But the recession had a disproportionate effect on the net asset figure for the group, which is our preferred valuation tool in this climate. Net assets at Lazari Investments fell from £612m in 2007-08 to £357m in 2008-09.


We add another £68m to his portfolio for cash and personal property, taking Lazari to £425m.


 


41) David Sullivan


£400m


Roldvale


2008: £500m (-£100m)


David Sullivan is planning to leave Birmingham City if a successful Hong Kong takeover of the Premiership club materialises.


He would be leaving with the Blues in mid-table at the start of the 2009-10 campaign.


However, the club’s finances show some distress: the Blues made a £3.8m loss in the six months to the end of February 2009.


A sale of the club to a foreign buyer is one way to somebring badly needed investment to St Andrews where Sullivan, 60, and the Gold brothers have underwritten the Blues for 16 years.


Sullivan’s stake in Birmingham is now worth £18.4m.


His other business ventures are having a tough time. Roldvale, his main company, turned in a £723,000 loss in 2008, but he can’t really complain – his dividend and salaries in recent years come to more than £54m.


Sport Newspapers, publisher of lurid tabloids, was sold in August 2007 for around £50m, although Sullivan has recently bought back a stake.


But property is where Sullivan has been active, although we clip back his portfolio to £300m this year as a result of the credit crunch.


Even Sullivan’s home is adding to his fortune: it cost him the princely sum of £7m to build his Essex mansion 14 years ago. Not long ago, he turned down an £18m offer for the property.


But it was soft porn, and latterly football, that have brought him to public prominence. He owns the biggest chain of licensed sex shops in Britain, the 90-strong Private Shops empire.

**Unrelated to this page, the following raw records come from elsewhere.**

(** * BioPythonGraphics: region diagrams of gene neighbourhoods

    A shallow embedding of [src/lib/BioPythonGraphics.py]: the assembly of
    SeqFeature lists for a gene or a TBLASTN hit, the extent of a region,
    the centering arithmetic of [make_region_drawing], and the colour
    utilities [RGB_to_hex] and [colormap].

    Conventions of the embedding.
    - Python integers are [Z]; Python floats are the kernel's binary64
      floats ([PrimFloat]), so that every float operation of the source is
      the IEEE operation Python performs.
    - The module is Python 2 code: [/] between two integers is floor
      division, written [Z.div] here.
    - A Python exception is the name of its class; a computation that may
      raise returns a [result].
    - A dict is a [gmap].
    - The database cursor and the helper modules the file imports
      (ClusterFuncs, TreeFuncs, sanitizeString) are not part of this file;
      they are the fields of the record [Db]. *)

From Stdlib Require Import ZArith Ascii String Floats Lia.
From stdpp Require Import base option list sorting gmap strings pretty.

Set Warnings "-inexact-float".

Local Open Scope Z_scope.

(** ** The Python runtime *)

Module Py.

Definition exn := string.

Definition ValueError : exn := "ValueError".
Definition KeyError : exn := "KeyError".
Definition IndexError : exn := "IndexError".
Definition UnboundLocalError : exn := "UnboundLocalError".
Definition ZeroDivisionError : exn := "ZeroDivisionError".
Definition OverflowError : exn := "OverflowError".

Inductive result (A : Type) : Type :=
| Ok (a : A)
| Raise (e : exn).
Global Arguments Ok {A} a.
Global Arguments Raise {A} e.

Global Instance result_ret : MRet result := fun A a => Ok a.
Global Instance result_bind : MBind result := fun A B k r =>
  match r with
  | Ok a => k a
  | Raise e => Raise e
  end.

Global Instance result_eq_dec `{EqDecision A} : EqDecision (result A).
Proof. solve_decision. Defined.

(** [raises e r]: the computation [r] ended by raising exactly [e]. *)
Definition raises {A} (e : exn) (r : result A) : bool :=
  match r with
  | Raise e' => bool_decide (e' = e)
  | Ok _ => false
  end.

Definition returns {A} (r : result A) : bool :=
  match r with
  | Ok _ => true
  | Raise _ => false
  end.

(** [max(xs)] and [min(xs)] over a sequence: ValueError when it is empty. *)
Definition max (xs : list Z) : result Z :=
  match xs with
  | [] => Raise ValueError
  | x :: xs' => Ok (foldl Z.max x xs')
  end.

Definition min (xs : list Z) : result Z :=
  match xs with
  | [] => Raise ValueError
  | x :: xs' => Ok (foldl Z.min x xs')
  end.

(** [zip] applied to the unpacked [rows], for rows that are pairs: the
    tuple of first components and the tuple of second components, and
    nothing for no row. *)
Definition zip_star {A} (rows : list (A * A)) : list (list A) :=
  match rows with
  | [] => []
  | _ => [rows.*1; rows.*2]
  end.

(** [a, b = xs]: ValueError unless [xs] has exactly two items. *)
Definition unpack2 {A} (xs : list A) : result (A * A) :=
  match xs with
  | [a; b] => Ok (a, b)
  | _ => Raise ValueError
  end.

(** [xs[i]]: IndexError out of range. *)
Definition index {A} (xs : list A) (i : nat) : result A :=
  match xs !! i with
  | Some x => Ok x
  | None => Raise IndexError
  end.

(** [d[k]]: KeyError when the key is missing. *)
Definition getitem `{Countable K} {V} (d : gmap K V) (k : K) : result V :=
  match d !! k with
  | Some v => Ok v
  | None => Raise KeyError
  end.

(** [dict(pairs)]: a later pair overrides an earlier one with its key. *)
Definition dict `{Countable K} {V} (pairs : list (K * V)) : gmap K V :=
  foldl (fun d kv => <[kv.1 := kv.2]> d) ∅ pairs.

(** [range(n)]. *)
Definition range (n : Z) : list Z := seqZ 0 n.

With his property portfolio and other assets, Sullivan is worth £400m.


 


41) Terry Bramall & Family 


£400m


Keepmoat


2008: £450m (-£50m)


Terry Bramall’s late father and a partner set up Doncaster-based Keepmoat in 1931. In 1968, after a stint with Taylor Woodrow, Bramall joined what was still a modest operation. The business started to move forward in the 1970s when, alongside new building, local authorities started to refurbish their housing stock.


Bramall realised that refurbishment work was much more profitable than new-build and Keepmoat began to carve out a niche reputation.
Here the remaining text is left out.